There is material below. Print exactly the lines starting at the line with "intros E Hid D v Hv r. unfold assign, bind." and ending at the line with "Lemma params_listed b", ends included, and no others.

++++++++++

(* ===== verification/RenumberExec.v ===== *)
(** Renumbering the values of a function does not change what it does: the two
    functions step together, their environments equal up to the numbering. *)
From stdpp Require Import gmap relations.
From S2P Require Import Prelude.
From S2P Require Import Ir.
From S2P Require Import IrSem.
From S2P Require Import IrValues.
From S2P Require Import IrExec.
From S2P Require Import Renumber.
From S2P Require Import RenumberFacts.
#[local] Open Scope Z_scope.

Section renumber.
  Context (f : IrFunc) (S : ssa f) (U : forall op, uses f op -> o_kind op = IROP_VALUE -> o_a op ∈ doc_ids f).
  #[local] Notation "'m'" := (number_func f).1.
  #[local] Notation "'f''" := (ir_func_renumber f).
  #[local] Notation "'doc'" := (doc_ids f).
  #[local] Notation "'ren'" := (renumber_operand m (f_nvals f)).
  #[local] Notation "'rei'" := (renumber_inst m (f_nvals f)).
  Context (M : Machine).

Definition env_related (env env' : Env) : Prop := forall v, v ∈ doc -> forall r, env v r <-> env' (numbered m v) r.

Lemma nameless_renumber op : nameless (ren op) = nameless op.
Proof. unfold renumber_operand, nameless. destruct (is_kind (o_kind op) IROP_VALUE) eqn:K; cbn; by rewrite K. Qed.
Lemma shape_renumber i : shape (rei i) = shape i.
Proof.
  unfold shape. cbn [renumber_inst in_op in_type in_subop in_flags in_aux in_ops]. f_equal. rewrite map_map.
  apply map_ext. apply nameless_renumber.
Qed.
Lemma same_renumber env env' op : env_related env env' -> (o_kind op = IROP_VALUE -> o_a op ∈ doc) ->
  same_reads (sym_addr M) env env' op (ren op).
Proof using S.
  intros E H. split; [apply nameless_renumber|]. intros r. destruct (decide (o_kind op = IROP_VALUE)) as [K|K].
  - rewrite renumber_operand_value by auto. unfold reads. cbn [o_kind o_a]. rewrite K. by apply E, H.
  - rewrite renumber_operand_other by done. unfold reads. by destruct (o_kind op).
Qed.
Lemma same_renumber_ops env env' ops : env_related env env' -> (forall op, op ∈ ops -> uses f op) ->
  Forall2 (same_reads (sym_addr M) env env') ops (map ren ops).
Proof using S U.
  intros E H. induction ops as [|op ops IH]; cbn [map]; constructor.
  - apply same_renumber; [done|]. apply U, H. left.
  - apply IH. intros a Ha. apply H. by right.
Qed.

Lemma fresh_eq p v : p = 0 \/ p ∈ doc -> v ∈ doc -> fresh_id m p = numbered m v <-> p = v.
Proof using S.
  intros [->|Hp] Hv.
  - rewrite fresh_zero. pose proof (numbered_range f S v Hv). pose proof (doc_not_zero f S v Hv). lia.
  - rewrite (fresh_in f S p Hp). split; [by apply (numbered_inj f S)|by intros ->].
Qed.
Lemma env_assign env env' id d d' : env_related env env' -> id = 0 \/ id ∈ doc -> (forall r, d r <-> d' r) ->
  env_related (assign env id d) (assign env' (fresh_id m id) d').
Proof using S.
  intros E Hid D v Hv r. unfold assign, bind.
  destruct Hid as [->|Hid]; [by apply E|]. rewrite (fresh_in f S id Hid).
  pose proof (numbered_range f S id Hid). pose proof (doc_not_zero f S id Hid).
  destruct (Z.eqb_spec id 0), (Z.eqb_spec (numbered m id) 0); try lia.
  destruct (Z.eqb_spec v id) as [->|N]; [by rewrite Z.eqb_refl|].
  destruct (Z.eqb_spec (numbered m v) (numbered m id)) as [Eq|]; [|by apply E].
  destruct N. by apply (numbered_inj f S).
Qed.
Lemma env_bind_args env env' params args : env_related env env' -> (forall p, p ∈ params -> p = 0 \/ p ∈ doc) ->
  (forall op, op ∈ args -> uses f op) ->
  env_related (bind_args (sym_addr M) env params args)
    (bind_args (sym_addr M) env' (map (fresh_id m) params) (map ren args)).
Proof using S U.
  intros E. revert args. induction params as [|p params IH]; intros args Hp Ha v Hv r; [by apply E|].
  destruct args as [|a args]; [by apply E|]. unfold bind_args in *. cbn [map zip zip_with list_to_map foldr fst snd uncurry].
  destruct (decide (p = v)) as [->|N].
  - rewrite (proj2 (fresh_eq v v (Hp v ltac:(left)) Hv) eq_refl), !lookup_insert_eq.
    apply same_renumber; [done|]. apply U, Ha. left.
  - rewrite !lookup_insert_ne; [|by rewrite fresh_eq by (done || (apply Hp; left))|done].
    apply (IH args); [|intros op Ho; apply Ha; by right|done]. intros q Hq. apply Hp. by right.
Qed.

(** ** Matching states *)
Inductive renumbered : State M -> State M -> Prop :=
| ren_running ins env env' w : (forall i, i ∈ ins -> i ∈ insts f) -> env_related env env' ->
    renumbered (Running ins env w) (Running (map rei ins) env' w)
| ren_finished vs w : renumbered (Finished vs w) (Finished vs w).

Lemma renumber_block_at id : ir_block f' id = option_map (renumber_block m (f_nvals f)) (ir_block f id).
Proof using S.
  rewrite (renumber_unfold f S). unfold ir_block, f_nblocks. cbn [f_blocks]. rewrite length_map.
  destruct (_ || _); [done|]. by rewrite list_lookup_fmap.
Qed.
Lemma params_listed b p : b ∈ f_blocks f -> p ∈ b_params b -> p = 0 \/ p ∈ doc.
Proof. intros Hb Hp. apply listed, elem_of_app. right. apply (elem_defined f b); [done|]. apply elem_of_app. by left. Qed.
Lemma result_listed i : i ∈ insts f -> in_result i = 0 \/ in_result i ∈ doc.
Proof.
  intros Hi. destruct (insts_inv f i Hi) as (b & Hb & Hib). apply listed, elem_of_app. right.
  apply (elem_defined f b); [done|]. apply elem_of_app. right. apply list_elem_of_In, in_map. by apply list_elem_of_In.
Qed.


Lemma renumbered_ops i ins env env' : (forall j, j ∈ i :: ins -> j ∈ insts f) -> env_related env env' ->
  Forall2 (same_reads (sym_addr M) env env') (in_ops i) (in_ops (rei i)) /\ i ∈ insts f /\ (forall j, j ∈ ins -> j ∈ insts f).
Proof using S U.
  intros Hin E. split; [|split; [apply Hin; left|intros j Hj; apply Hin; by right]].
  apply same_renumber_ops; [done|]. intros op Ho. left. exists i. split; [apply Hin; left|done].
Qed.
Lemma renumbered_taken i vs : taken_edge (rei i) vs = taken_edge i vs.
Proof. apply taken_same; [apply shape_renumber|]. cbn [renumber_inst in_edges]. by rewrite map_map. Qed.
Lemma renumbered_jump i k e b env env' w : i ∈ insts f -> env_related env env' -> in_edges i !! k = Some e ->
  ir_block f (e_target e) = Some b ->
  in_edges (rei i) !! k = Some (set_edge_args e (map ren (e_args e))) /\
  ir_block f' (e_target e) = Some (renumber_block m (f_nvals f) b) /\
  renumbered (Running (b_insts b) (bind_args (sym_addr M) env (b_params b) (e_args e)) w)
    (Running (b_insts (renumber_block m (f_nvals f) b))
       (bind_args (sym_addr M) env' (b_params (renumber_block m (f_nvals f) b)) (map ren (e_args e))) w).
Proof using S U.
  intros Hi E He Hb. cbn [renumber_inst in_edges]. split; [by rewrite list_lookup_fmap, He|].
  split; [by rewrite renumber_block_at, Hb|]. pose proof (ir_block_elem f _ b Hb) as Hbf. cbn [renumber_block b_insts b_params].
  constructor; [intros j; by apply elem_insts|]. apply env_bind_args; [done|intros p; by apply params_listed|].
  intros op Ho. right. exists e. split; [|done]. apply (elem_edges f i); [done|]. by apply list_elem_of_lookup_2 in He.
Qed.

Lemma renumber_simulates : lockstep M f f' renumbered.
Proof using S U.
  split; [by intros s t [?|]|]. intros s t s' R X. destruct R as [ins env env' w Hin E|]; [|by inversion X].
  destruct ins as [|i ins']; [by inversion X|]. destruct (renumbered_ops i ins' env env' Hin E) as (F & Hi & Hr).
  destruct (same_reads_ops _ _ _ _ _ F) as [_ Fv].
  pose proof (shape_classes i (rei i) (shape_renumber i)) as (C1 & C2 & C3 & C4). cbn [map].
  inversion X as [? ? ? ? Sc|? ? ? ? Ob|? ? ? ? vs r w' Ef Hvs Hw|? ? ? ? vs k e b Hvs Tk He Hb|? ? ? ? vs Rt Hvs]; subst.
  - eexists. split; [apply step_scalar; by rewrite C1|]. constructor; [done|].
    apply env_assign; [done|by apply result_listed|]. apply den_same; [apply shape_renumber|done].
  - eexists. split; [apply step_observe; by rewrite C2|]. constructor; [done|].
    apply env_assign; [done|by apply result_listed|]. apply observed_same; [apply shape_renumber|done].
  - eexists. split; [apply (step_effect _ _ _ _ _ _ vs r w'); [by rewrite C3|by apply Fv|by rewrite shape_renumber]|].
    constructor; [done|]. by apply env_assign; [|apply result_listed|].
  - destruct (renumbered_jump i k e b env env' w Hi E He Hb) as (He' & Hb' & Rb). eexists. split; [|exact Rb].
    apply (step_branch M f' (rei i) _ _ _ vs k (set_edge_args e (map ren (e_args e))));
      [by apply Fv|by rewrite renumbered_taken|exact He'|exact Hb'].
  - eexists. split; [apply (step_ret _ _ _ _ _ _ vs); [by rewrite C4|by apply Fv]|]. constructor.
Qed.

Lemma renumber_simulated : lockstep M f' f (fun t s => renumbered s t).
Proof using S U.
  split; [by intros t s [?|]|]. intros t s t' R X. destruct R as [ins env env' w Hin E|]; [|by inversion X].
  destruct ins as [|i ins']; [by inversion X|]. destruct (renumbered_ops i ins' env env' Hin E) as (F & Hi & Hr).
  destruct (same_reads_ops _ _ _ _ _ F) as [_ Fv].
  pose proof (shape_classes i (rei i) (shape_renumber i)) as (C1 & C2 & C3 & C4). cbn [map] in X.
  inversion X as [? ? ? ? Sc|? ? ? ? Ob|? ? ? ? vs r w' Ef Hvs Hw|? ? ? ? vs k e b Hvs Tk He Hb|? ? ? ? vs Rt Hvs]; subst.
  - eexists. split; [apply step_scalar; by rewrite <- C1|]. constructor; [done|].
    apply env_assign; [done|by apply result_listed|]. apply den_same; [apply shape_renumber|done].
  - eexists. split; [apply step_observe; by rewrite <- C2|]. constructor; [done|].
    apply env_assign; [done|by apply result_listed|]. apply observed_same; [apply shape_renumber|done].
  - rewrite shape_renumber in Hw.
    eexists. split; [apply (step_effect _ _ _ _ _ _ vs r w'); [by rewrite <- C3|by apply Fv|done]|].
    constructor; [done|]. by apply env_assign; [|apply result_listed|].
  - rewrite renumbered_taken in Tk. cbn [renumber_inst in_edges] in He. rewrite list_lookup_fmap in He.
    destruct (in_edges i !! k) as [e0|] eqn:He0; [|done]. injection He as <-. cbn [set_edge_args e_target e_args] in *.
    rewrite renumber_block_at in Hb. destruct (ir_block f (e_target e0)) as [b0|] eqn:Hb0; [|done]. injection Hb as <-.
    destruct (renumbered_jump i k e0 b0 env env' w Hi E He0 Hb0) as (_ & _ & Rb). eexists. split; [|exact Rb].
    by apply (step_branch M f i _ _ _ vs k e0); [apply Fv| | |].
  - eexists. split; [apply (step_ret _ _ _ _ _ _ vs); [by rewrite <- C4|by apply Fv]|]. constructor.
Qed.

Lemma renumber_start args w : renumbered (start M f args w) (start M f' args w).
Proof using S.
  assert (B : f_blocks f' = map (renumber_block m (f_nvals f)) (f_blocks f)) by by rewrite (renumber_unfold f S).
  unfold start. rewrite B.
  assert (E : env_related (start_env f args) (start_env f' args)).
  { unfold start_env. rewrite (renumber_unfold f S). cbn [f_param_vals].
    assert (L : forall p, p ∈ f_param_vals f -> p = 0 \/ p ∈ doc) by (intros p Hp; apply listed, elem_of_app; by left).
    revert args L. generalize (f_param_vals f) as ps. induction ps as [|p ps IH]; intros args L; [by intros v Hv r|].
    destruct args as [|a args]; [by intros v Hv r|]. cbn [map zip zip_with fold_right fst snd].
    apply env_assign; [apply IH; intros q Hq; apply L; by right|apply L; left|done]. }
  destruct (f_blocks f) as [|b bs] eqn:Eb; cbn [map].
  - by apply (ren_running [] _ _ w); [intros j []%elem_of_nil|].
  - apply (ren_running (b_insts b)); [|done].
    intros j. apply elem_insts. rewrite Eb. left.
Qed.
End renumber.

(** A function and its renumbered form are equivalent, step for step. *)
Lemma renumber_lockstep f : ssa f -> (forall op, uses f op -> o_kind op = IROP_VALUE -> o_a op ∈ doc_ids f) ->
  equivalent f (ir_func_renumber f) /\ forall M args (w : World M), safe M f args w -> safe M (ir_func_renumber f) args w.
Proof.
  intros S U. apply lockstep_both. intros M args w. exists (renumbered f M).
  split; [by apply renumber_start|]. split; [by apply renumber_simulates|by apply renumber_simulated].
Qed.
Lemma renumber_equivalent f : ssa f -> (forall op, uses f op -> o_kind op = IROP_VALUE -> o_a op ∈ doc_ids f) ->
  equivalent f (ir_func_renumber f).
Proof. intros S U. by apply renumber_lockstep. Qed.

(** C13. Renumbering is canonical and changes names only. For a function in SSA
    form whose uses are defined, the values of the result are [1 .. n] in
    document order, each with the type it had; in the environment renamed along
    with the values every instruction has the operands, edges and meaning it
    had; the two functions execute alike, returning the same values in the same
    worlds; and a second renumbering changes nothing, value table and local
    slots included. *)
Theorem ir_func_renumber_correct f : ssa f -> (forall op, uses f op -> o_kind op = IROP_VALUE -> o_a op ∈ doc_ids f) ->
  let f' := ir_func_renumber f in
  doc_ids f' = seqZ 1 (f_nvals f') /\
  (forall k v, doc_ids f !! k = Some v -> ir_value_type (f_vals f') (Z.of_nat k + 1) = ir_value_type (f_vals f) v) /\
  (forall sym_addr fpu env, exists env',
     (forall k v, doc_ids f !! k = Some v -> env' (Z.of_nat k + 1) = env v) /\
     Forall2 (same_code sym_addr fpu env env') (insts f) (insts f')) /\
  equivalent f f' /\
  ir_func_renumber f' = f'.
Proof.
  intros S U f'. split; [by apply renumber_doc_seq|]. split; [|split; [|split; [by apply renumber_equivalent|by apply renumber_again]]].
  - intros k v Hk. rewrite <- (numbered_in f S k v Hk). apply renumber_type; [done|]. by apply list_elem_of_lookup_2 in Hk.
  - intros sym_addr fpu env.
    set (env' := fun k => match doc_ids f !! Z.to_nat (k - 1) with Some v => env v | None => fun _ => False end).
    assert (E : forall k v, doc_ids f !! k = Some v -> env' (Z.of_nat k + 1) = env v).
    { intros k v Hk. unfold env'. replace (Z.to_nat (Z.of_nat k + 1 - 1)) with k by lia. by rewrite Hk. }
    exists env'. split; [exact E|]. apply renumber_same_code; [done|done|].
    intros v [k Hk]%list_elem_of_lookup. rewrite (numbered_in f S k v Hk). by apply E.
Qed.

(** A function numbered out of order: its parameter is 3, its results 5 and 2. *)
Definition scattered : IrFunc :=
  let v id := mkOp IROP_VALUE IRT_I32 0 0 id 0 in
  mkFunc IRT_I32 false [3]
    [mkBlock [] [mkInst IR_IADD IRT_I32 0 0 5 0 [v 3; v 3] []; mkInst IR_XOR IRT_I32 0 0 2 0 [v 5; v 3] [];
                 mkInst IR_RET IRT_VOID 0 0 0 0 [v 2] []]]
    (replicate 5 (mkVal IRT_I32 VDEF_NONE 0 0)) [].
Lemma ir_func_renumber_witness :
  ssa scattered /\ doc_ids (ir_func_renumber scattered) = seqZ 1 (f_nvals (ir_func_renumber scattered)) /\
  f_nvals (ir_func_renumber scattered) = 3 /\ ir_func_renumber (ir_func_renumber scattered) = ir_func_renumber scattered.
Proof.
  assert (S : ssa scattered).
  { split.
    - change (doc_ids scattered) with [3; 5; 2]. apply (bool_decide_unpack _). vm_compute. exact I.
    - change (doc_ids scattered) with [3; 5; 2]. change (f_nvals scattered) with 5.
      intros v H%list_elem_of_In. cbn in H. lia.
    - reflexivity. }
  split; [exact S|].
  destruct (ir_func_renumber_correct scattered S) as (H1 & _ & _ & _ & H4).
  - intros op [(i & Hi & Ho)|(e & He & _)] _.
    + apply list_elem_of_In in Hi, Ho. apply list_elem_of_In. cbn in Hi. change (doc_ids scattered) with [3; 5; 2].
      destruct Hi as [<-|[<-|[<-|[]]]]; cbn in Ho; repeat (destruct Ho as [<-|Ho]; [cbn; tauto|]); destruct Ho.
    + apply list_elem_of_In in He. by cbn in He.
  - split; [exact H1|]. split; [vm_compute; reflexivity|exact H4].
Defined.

++++++++++

Task output |
  intros E Hid D v Hv r. unfold assign, bind.
  destruct Hid as [->|Hid]; [by apply E|]. rewrite (fresh_in f S id Hid).
  pose proof (numbered_range f S id Hid). pose proof (doc_not_zero f S id Hid).
  destruct (Z.eqb_spec id 0), (Z.eqb_spec (numbered m id) 0); try lia.
  destruct (Z.eqb_spec v id) as [->|N]; [by rewrite Z.eqb_refl|].
  destruct (Z.eqb_spec (numbered m v) (numbered m id)) as [Eq|]; [|by apply E].
  destruct N. by apply (numbered_inj f S).
Qed.
Lemma env_bind_args env env' params args : env_related env env' -> (forall p, p ∈ params -> p = 0 \/ p ∈ doc) ->
  (forall op, op ∈ args -> uses f op) ->
  env_related (bind_args (sym_addr M) env params args)
    (bind_args (sym_addr M) env' (map (fresh_id m) params) (map ren args)).
Proof using S U.
  intros E. revert args. induction params as [|p params IH]; intros args Hp Ha v Hv r; [by apply E|].
  destruct args as [|a args]; [by apply E|]. unfold bind_args in *. cbn [map zip zip_with list_to_map foldr fst snd uncurry].
  destruct (decide (p = v)) as [->|N].
  - rewrite (proj2 (fresh_eq v v (Hp v ltac:(left)) Hv) eq_refl), !lookup_insert_eq.
    apply same_renumber; [done|]. apply U, Ha. left.
  - rewrite !lookup_insert_ne; [|by rewrite fresh_eq by (done || (apply Hp; left))|done].
    apply (IH args); [|intros op Ho; apply Ha; by right|done]. intros q Hq. apply Hp. by right.
Qed.

(** ** Matching states *)
Inductive renumbered : State M -> State M -> Prop :=
| ren_running ins env env' w : (forall i, i ∈ ins -> i ∈ insts f) -> env_related env env' ->
    renumbered (Running ins env w) (Running (map rei ins) env' w)
| ren_finished vs w : renumbered (Finished vs w) (Finished vs w).

Lemma renumber_block_at id : ir_block f' id = option_map (renumber_block m (f_nvals f)) (ir_block f id).
Proof using S.
  rewrite (renumber_unfold f S). unfold ir_block, f_nblocks. cbn [f_blocks]. rewrite length_map.
  destruct (_ || _); [done|]. by rewrite list_lookup_fmap.
Qed.
Lemma params_listed b p : b ∈ f_blocks f -> p ∈ b_params b -> p = 0 \/ p ∈ doc.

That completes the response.